Citi strategists have indicated that Kevin Warsh, who has been nominated as the Federal Reserve Chairman, is likely to adopt a gradual approach to reducing the central bank's balance sheet, which is approximately $6.6 trillion.
According to Zhitong Finance APP, Citi strategists stated that Kevin Warsh, nominated as the Federal Reserve Chairman, is likely to reduce the central bank's balance sheet of approximately $6.6 trillion in a gradual manner to avoid reigniting tensions in the money market. The analysis pointed out that any move to restart quantitative tightening (QT) could again pressure the $12.6 trillion repo market.
Citi noted that the Fed paused its balance sheet reduction in December last year precisely because repo rates had risen sharply. This market serves as a core venue for short-term borrowing by banks to meet their daily liquidity needs. Strategists Alejandra Vazquez Plata and Jason Williams wrote in the report that given the significant volatility experienced by the repo market last year, the threshold for restarting QT is 'very high.' Policymakers clearly prefer to avoid a repeat of the October 2025 stress and are opting for a more moderate path of balance sheet management.
Warsh, who previously served as a Federal Reserve governor, has long advocated for significantly reducing the central bank's financial 'footprint.' During the global financial crisis and the COVID-19 pandemic, the Fed expanded its balance sheet through multiple rounds of asset purchases, reaching $8.9 trillion in June 2022—a substantial increase from about $800 billion nearly two decades earlier. Later last year, after increased government borrowing and the effects of balance sheet reduction drained liquidity from the money markets, the Fed paused its reduction efforts and instead began purchasing Treasury bills monthly to replenish reserves in the system.

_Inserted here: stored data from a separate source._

(** C8: [preprocessText] is a function from every input to a string,
    with no error value in any of its steps: a missing or empty input
    gives the empty string; a replacement whose pattern matches nowhere
    returns its text, and the table, as they were; reading the table
    never fails, an index without an entry giving the text "undefined";
    and the bound that makes the repetition of the matcher a structural
    recursion is never what ends an iteration. *)
Theorem C8_total :
  preprocessText Undefined = [] /\
  preprocessText (JString []) = [] /\
  (forall (T : Type) ml r (cb : T -> found -> T * Str.t) t s,
      matches_nowhere ml r None s = true ->
      replace_with ml r cb t s = (t, s)) /\
  (forall ml r tpl s,
      matches_nowhere ml r None s = true -> replace ml r tpl s = s) /\
  (forall tbl index, In (lookup tbl index) (str "undefined" :: tbl)) /\
  (forall ml r gs greedy k n max x,
      length (rest x) <= n ->
      star (m ml r) gs greedy k n max x
      = star (m ml r) gs greedy k (length (rest x)) max x).
Proof.
  split; [reflexivity|]. split; [reflexivity|]. split; [|split; [|split]].
  - intros T ml r cb t s H. unfold replace_with. now apply replace_go_nowhere.
  - intros ml r tpl s H. unfold replace, replace_with.
    now rewrite replace_go_nowhere.
  - apply lookup_total.
  - intros ml r gs greedy k n max x H. now apply star_bound.
Qed.

Lemma C8_total_witness :
  matches_nowhere false re_blank None (str "no blank lines here") = true /\
  replace false re_blank [LF; LF] (str "no blank lines here")
  = str "no blank lines here" /\
  replace_with false re_token cb_restore [str "$x$"] (str "E = mc^2")
  = ([str "$x$"], str "E = mc^2").
Proof.
  destruct C8_total as (_ & _ & H1 & H2 & _).
  split; [reflexivity|]. split.
  - apply H2. reflexivity.
  - apply H1. reflexivity.
Defined.

(** *** Restoration *)












(** *** The two passes over math spans *)

Definition is_dollar (c : ascii) : bool := Ascii.eqb c "$".

Definition dollars (s : Str.t) : nat := length (filter is_dollar s).

Lemma dollars_app (a b : Str.t) : dollars (a ++ b) = dollars a + dollars b.
Proof. unfold dollars. now rewrite filter_app, length_app. Qed.

Lemma math_needs_dollar : needs is_dollar re_math = true.
Proof. vm_compute. reflexivity. Qed.

Lemma not_dollar (c : ascii) : is_dollar c = false -> Ascii.eqb "$" c = false.
Proof. unfold is_dollar. now rewrite Ascii.eqb_sym. Qed.

Lemma exec_math_miss (p : option ascii) (s : Str.t) :
  match s with [] => True | c :: _ => is_dollar c = false end ->
  exec false re_math p s = None.
Proof.
  intro H.
  assert (H' : match s with [] => True | c :: _ => Ascii.eqb "$" c = false end)
    by (destruct s; [exact I | now apply not_dollar]).
  unfold exec, re_math, math_span, text. cbn [seq]. rewrite m_grp, m_alt, !m_seq.
  change (str "$$") with ["$"%char; "$"%char].
  change (Chr "$") with (lit ["$"%char]).
  now rewrite !m_text_miss.
Qed.

Lemma exec_math_length (p : option ascii) (s : Str.t) n cs :
  exec false re_math p s = Some (n, cs) -> 1 <= n.
Proof.
  destruct s as [|c s]; [now rewrite exec_math_miss|].
  destruct (is_dollar c) eqn:Ec; [|now rewrite exec_math_miss].
  apply Ascii.eqb_eq in Ec. subst c.
  unfold exec. destruct (m false re_math _ _) as [y|] eqn:E; [|discriminate].
  intro H. injection H as <- _.
  enough (length (rest y) <= length s) by (destruct (length (rest y)); lia).
  unfold re_math, math_span, text in E. cbn [seq] in E. rewrite m_grp, m_alt in E.
  apply orelse_some in E. destruct E as [E|E].
  - change (m false (Seq (Chr "$") (Seq (Chr "$")
              (Seq (many_lazy anything) (lit (str "$$")))))
              (mkState p ("$"%char :: s) [])
              (fun y => Some (set_cap 1
                 (firstn (length ("$"%char :: s) - length (rest y)) ("$"%char :: s)) y))
            = Some y) in E.
    apply m_chr_forward in E. destruct E as (y' & E & Hy).
    injection E as <-. exact Hy.
  - apply m_chr_forward in E. destruct E as (y' & E & Hy).
    injection E as <-. exact Hy.
Qed.


Lemma first_dollar (s : Str.t) :
  existsb is_dollar s = true ->
  exists a b, s = a ++ "$"%char :: b
              /\ forallb (cls_mem true [IChar "$"]) a = true.
Proof.
  induction s as [|c s IH]; [discriminate|]. cbn [existsb].
  destruct (is_dollar c) eqn:Ec.
  - intros _. apply Ascii.eqb_eq in Ec. subst c. now exists [], s.
  - cbn [orb]. intro H. destruct (IH H) as (a & b & -> & Ha).
    exists (c :: a), b. split; [reflexivity|]. cbn [forallb]. rewrite Ha.
    unfold cls_mem. cbn [existsb item_mem]. fold (is_dollar c). now rewrite Ec.
Qed.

However, Citi believes that under Warsh’s leadership, the Fed still has various 'deleveraging' options. The path of least resistance involves rolling over maturing long-term bonds into short-term debt, thereby reducing the weighted average maturity of holdings. The strategists also noted that Warsh might prioritize gaining committee consensus on rate cuts while gradually advancing on balance sheet management.
Other optional measures include reducing the current scale of Treasury bill purchases, which is approximately $40 billion per month, or even halting them entirely, or allowing mortgage-backed securities (MBS) to naturally mature and exit. Citi’s analysis shows that even if the Fed ends purchases as early as June, reserve levels are unlikely to decline significantly before December 2026. The baseline scenario is that starting from mid-April, the monthly purchase pace will drop to around $20 billion and continue throughout the year.

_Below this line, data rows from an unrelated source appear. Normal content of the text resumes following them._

(** C4: when no two attributes are placed at the same slot, the function
    returns the same array of features for every order of the attributes:
    the stored features in ascending order of their slot addresses, each with
    the number of its slot address plus 1. *)
Theorem feature_table_independent_of_order (sysdir : sysfs_device)
    (attrs1 attrs2 : list sysfs_attribute) (ret1 : sensors_chip_features) :
  attrs1 ≡ₚ attrs2 ->
  NoDup (omap slot_of attrs1) ->
  sensors_read_dynamic_chip (with_attrs sysdir attrs1) = Some ret1 ->
  exists ret2 st feats,
    sensors_read_dynamic_chip (with_attrs sysdir attrs2) = Some ret2
    /\ cf_feature ret2 = cf_feature ret1
    /\ cf_feature ret1 = Some (feats ++ [zero_feature])
    /\ read_attrs scan_start attrs1 = Some st
    /\ feats = stored (features st)
    /\ (forall (slot : nat) f,
          features st !! slot = Some f -> occupied f = true ->
          number_of f = Z.of_nat slot + 1)
    /\ StronglySorted Z.lt (List.map number_of feats).
Proof.
  intros Hperm Hnd Hret1.
  destruct (read_attrs scan_start attrs1) as [st1|] eqn:Hloop1; cycle 1.
  { unfold sensors_read_dynamic_chip in Hret1. simpl in Hret1.
    rewrite Hloop1 in Hret1. discriminate. }
  destruct (sensors_read_dynamic_chip_stored (with_attrs sysdir attrs1)
              _ _ eq_refl Hloop1) as [Hres1 _].
  rewrite Hres1 in Hret1. injection Hret1 as <-.
  assert (Hsome : is_Some (read_attrs scan_start attrs2)).
  { apply read_attrs_is_Some. rewrite <- Hperm.
    apply read_attrs_is_Some. eauto. }
  destruct Hsome as [st2 Hloop2].
  destruct (sensors_read_dynamic_chip_stored (with_attrs sysdir attrs2)
              _ _ eq_refl Hloop2) as [Hres2 _].
  assert (Htables : features st2 = features st1).
  { destruct (final_table _ _ Hloop1) as [Hlen1 Htable1].
    destruct (final_table _ _ Hloop2) as [Hlen2 Htable2].
    apply list_eq. intros j.
    destruct (Nat.lt_ge_cases j (Z.to_nat SPARSE_SIZE)) as [Hlt | Hge].
    - rewrite (Htable1 _ Hlt), (Htable2 _ Hlt).
      now rewrite (first_at_Permutation attrs1 attrs2).
    - rewrite !lookup_ge_None_2 by lia. reflexivity. }
  eexists _, st1, (stored (features st1)).
  split; [exact Hres2|]. simpl. rewrite Htables.
  repeat split.
  - exact (final_table_numbers _ _ Hloop1).
  - apply (stored_numbers_ascend _ 0).
    intros j f Hj Hocc. now rewrite (final_table_numbers _ _ Hloop1 j f).
Qed.

Lemma slot_address_value (type i slot : Z) :
  slot_address type i = Some slot ->
  slot = (Z.shiftr type 8 * MAX_SENSORS_PER_TYPE + i)
         * SENSORS_FEATURE_MAX_SUB_FEATURES + Z.land type 0xFF.
Proof.
  unfold slot_address. intros Hslot.
  destruct (C.int (Z.shiftr type 8 * _)) as [a|] eqn:Ha; [|discriminate].
  simpl in Hslot.
  destruct (C.int (a * _)) as [b|] eqn:Hb; [|discriminate]. simpl in Hslot.
  destruct (C.int (i * _)) as [c|] eqn:Hc; [|discriminate]. simpl in Hslot.
  destruct (C.int (b + c)) as [d|] eqn:Hd; [|discriminate]. simpl in Hslot.
  apply int_Some in Ha, Hb, Hc, Hd, Hslot. subst. ring.
Qed.

Lemma feature_key_decode (attr : sysfs_attribute) (key : Z * Z * Z) :
  feature_key attr = Some key ->
  exists type i slot,
    decode_attr attr = Some (Slot type i slot)
    /\ key = (Z.shiftr type 8, i, Z.land type 0xFF)
    /\ slot_address type i = Some slot
    /\ i < MAX_SENSORS_PER_TYPE
    /\ slot_of attr = Some slot
    /\ feature_of attr = Some (new_feature attr type slot).
Proof.
  unfold feature_key, slot_of, feature_of, placement.
  destruct (decode_attr attr) as [[| |type i slot]|] eqn:Hdec; try discriminate.
  intros [= <-]. exists type, i, slot.
  destruct (decode_attr_type _ _ _ _ Hdec) as (_ & _ & _ & _ & Hi & Hslot).
  auto 10.
Qed.

(** The key decides the slot. *)
Lemma same_key_same_slot (a b : sysfs_attribute) (key : Z * Z * Z) :
  feature_key a = Some key -> feature_key b = Some key ->
  exists slot, slot_of a = Some slot /\ slot_of b = Some slot.
Proof.
  intros Ha Hb.
  destruct (feature_key_decode _ _ Ha) as (ta & ia & sa & _ & -> & Hsa & _ & Hslot_a & _).
  destruct (feature_key_decode _ _ Hb) as (tb & ib & sb & _ & [= Hc Hi Hs] & Hsb & _ & Hslot_b & _).
  exists sa. split; [exact Hslot_a|]. rewrite Hslot_b. f_equal.
  apply slot_address_value in Hsa, Hsb. rewrite Hsa, Hsb, Hc, Hi, Hs.
  reflexivity.
Qed.

(** For keys in range, the slot decides the key. *)
Lemma same_slot_same_key (a b : sysfs_attribute) (slot : Z) :
  key_in_range a -> key_in_range b ->
  slot_of a = Some slot -> slot_of b = Some slot ->
  feature_key a = feature_key b.
Proof.
  intros Hra Hrb Hsa Hsb.
  assert (Hkey : forall x, slot_of x = Some slot -> key_in_range x ->
            exists c i s, feature_key x = Some (c, i, s)
                          /\ slot = (c * MAX_SENSORS_PER_TYPE + i)
                                    * SENSORS_FEATURE_MAX_SUB_FEATURES + s
                          /\ 0 <= i < MAX_SENSORS_PER_TYPE
                          /\ 0 <= s < SENSORS_FEATURE_MAX_SUB_FEATURES).
  { intros x Hx Hrx. unfold slot_of, placement in Hx.
    destruct (decode_attr x) as [[| |type i slot']|] eqn:Hdec;
      try discriminate.
    simpl in Hx. injection Hx as ->.
    destruct (decode_attr_type _ _ _ _ Hdec) as (_ & _ & _ & _ & Hi & Hslot).
    assert (Hk : feature_key x = Some (Z.shiftr type 8, i, Z.land type 0xFF))
      by (unfold feature_key; now rewrite Hdec).
    destruct (Hrx _ _ _ Hk) as [Hi0 Hs].
    exists (Z.shiftr type 8), i, (Z.land type 0xFF).
    split; [exact Hk|]. split; [now apply slot_address_value|].
    split; [lia|]. split; [|exact Hs]. apply Z.land_nonneg. right. lia. }
  destruct (Hkey a Hsa Hra) as (ca & ia & sa & -> & Hva & Hia & Hsa').
  destruct (Hkey b Hsb Hrb) as (cb & ib & sb & -> & Hvb & Hib & Hsb').
  unfold MAX_SENSORS_PER_TYPE in *.
  assert (Hq : ca * 16 + ia = cb * 16 + ib) by nia.
  assert (sa = sb) by nia.
  assert (ca = cb) by lia.
  assert (ia = ib) by lia.
  now subst.
Qed.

Moreover, the New York Fed’s open market operations department expects that to offset the significant increase in non-reserve liabilities due to tax season in April, reserve management-related purchases will remain elevated in the coming months; subsequently, the overall pace of purchases may slow down considerably. In the DecemberFederal Open Market Committee(FOMC) meeting minutes also showed that participants tended to concentrate purchases on Treasury bills, gradually aligning the Fed’s portfolio with the structure of outstanding Treasury debt.

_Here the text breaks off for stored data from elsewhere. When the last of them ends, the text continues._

Lemma ErrIfMismatchedColumns_one_column_witness :
  ErrIfMismatchedColumns (TupleType [Scalar "int"]) (Scalar "int") = None /\
  ErrIfMismatchedColumns (Scalar "int") (TupleType [TupleType [Scalar "int"; Scalar "int"]])
  = None /\
  ErrIfMismatchedColumns (TupleType [Scalar "int"])
                         (TupleType [TupleType [Scalar "int"; Scalar "int"]])
  = Some (ErrInvalidOperandColumns 1 2).
Proof.
  apply (ErrIfMismatchedColumns_one_column "int" (TupleType [Scalar "int"; Scalar "int"])).
  simpl. lia.
Defined.

Lemma CompareNulls_swap_witness :
  CompareNulls (VInt64 1) VNil
  = (fst (CompareNulls VNil (VInt64 1)), - snd (CompareNulls VNil (VInt64 1))).
Proof. apply (CompareNulls_swap VNil (VInt64 1)). Defined.

Lemma ConvertToBool_failure_witness :
  ConvertToBool (VFloat64 S754_nan) = (true, None).
Proof.
  destruct (ConvertToBool_failure (VFloat64 S754_nan)) as (_ & _ & _ & Hnan).
  apply Hnan. left. reflexivity.
Defined.

Example ErrIfMismatchedColumns_nested :
  ErrIfMismatchedColumns
    (TupleType [Scalar "bigint"; TupleType [Scalar "text"; Scalar "text"]])
    (TupleType [Scalar "bigint"; TupleType [Scalar "text"]])
  = Some (ErrInvalidOperandColumns 2 1).
Proof. reflexivity. Qed.

End SqlType.

(* ===================================================================== *)
(** ** sql/expression/function/queryinfo.go                               *)
(* ===================================================================== *)
Module QueryInfo.
Import GoFloat SqlType.

(** The keys of the session's last-query information. *)
Inductive InfoKey := RowCountKey | FoundRowsKey | LastInsertIdKey.

#[local] Instance InfoKey_eq_dec : EqDecision InfoKey.
Proof. solve_decision. Defined.

(** The session context, as the three functions use it: an int64 is read
    under a key and stored under a key. *)
Class Session (Ctx : Type) := {
  GetLastQueryInfo : Ctx -> InfoKey -> Z;
  SetLastQueryInfo : Ctx -> InfoKey -> Z -> Ctx
}.

(** What [SetLastQueryInfo] and [GetLastQueryInfo] owe each other. *)
Definition store_laws {Ctx : Type} `{Session Ctx} : Prop :=
  (forall c k n, GetLastQueryInfo (SetLastQueryInfo c k n) k = n) /\
  (forall c k k' n, k <> k' ->
     GetLastQueryInfo (SetLastQueryInfo c k n) k' = GetLastQueryInfo c k').

(** The real number a finite float stands for, its fraction discarded. *)
Definition truncate (f : float64) : option Z :=
  match f with
  | S754_zero _ => Some 0
  | S754_finite s m e =>
    let magnitude := if 0 <=? e then Z.pos m * 2 ^ e else Z.pos m / 2 ^ (- e) in
    Some (if s then - magnitude else magnitude)
  | _ => None
  end.

Inductive error :=
| ErrInvalidArgumentNumber (name : string) (got expected : nat)
| ErrChild (msg : string).            (* an error of the argument's own *)

(** What a call of [Eval] comes to: a value, an error, or a panic. *)
Inductive outcome :=
| Ok (v : Value)
| Err (e : error)
| Panic (msg : string).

Citi also noted that the Treasury Department may be willing to accommodate additional demand for Treasury bills from the Fed, thus relying more heavily on short-term debt issuance and postponing increases in long-term coupon bond issuance. Based on this assessment, Citi expects the issuance of coupon-bearing bonds to start as early as November 2026, with a risk of being delayed until February 2027.